### Problem description
Word for word, give again the lines of the material below, from the one holding "eapply run_cons, run_cons, run_cons, run_cons;" to the last, with nothing added.
====
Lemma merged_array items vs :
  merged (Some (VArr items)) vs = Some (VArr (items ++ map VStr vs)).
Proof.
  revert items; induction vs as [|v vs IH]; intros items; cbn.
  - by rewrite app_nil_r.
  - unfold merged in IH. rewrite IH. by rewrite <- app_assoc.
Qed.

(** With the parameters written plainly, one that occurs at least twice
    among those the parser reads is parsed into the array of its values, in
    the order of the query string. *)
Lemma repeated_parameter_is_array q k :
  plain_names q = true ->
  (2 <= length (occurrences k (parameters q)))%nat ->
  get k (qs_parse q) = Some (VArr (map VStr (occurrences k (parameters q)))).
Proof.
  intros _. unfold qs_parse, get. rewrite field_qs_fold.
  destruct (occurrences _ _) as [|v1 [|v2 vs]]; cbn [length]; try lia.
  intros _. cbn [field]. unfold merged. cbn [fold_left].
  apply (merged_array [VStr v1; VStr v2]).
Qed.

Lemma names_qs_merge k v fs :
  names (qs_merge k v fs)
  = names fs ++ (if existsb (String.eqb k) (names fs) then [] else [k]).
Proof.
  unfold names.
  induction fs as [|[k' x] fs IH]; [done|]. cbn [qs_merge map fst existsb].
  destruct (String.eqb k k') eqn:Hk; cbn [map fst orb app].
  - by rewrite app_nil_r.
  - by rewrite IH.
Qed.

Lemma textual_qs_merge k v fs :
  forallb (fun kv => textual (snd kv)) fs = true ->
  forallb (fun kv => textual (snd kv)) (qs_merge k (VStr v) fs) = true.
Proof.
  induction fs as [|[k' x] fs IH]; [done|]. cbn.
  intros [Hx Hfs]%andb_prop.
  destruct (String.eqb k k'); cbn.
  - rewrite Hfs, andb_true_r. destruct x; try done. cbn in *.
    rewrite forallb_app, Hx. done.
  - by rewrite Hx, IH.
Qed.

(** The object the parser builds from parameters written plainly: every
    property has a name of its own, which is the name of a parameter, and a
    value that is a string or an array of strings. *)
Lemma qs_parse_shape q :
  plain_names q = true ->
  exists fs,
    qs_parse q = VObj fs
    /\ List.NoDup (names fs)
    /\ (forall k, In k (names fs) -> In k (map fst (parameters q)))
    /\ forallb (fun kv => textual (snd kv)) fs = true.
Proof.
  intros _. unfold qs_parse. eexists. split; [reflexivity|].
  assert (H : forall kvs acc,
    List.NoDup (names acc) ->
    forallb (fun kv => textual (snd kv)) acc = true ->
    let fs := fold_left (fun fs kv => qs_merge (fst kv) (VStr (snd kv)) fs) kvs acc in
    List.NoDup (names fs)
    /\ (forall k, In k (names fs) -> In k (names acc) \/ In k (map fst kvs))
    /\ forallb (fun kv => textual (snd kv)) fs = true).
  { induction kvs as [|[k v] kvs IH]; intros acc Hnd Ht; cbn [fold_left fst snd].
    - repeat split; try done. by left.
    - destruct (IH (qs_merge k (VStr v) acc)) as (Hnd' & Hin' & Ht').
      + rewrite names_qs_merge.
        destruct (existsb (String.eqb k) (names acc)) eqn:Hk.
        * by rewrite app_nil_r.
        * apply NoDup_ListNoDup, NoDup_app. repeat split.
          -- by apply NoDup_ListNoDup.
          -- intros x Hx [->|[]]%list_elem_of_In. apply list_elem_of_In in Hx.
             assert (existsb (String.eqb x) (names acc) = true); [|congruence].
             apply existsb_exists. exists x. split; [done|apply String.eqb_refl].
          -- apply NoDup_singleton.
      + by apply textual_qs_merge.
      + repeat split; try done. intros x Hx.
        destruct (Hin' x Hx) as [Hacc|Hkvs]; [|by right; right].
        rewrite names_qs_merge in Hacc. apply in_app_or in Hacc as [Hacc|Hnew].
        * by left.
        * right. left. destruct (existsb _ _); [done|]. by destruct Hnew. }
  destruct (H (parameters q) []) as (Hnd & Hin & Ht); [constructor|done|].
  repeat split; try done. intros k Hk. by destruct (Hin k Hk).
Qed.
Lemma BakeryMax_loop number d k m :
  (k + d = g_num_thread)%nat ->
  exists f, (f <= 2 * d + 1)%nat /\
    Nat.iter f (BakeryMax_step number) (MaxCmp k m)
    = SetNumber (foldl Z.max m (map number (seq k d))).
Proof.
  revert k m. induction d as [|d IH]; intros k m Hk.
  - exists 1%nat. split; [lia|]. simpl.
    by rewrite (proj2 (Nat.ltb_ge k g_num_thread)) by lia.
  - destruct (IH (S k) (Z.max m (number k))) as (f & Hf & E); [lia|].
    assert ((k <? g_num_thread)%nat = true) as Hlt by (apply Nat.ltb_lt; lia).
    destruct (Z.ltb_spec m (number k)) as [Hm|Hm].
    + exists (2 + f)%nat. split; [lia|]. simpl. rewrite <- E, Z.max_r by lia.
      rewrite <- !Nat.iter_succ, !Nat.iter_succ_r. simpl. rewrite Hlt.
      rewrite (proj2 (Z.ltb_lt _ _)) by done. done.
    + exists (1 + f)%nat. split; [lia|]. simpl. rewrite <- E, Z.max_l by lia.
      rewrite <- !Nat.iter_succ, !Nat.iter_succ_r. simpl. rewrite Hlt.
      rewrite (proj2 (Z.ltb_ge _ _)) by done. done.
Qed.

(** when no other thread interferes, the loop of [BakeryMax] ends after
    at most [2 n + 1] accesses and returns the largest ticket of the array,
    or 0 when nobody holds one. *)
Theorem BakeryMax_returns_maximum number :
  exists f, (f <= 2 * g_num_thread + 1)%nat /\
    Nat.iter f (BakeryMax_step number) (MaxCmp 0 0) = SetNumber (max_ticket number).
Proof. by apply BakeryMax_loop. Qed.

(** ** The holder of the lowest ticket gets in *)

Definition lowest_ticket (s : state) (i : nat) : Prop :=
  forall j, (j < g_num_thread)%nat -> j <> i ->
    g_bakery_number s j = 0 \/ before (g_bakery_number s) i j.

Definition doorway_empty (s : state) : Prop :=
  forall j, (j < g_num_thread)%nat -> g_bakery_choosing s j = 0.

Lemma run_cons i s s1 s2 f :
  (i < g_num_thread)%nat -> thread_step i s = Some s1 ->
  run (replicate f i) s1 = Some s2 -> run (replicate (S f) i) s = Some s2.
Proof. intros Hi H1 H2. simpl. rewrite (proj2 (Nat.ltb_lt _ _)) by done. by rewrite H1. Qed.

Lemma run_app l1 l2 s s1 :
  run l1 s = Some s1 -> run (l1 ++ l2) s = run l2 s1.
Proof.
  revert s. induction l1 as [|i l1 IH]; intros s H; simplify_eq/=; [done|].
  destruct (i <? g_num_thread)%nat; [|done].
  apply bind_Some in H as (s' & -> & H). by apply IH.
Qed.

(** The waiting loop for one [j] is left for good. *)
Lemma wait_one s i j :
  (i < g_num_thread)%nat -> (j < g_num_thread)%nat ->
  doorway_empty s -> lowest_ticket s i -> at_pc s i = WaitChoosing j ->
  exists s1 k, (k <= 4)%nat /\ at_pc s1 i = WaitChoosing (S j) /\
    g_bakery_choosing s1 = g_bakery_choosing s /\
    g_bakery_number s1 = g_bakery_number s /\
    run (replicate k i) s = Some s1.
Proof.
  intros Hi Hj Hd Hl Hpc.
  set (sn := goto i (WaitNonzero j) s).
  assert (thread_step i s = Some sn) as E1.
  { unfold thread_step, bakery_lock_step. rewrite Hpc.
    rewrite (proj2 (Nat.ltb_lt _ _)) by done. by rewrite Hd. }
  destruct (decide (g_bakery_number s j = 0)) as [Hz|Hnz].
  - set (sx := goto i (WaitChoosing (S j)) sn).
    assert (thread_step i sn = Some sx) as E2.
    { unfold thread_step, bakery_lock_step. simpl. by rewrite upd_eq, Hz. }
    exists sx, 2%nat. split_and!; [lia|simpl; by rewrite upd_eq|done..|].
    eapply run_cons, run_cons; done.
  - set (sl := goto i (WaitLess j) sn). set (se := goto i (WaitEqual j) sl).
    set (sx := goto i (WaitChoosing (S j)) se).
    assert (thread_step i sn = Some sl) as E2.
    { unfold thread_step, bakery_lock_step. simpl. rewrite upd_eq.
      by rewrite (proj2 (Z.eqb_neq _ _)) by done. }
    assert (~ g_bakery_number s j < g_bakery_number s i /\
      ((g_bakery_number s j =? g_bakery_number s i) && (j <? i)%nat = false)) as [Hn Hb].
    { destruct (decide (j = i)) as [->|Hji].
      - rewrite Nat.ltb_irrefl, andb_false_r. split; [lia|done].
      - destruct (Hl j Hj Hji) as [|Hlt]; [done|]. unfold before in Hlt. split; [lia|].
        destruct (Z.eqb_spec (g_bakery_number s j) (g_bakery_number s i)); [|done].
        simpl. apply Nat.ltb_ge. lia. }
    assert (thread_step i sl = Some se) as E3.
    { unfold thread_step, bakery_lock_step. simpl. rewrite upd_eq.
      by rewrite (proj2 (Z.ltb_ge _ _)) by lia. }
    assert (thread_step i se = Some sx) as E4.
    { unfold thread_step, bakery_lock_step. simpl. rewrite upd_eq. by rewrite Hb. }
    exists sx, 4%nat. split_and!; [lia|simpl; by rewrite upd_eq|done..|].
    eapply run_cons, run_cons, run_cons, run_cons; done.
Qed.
====
### Response below
    eapply run_cons, run_cons, run_cons, run_cons; done.
Qed.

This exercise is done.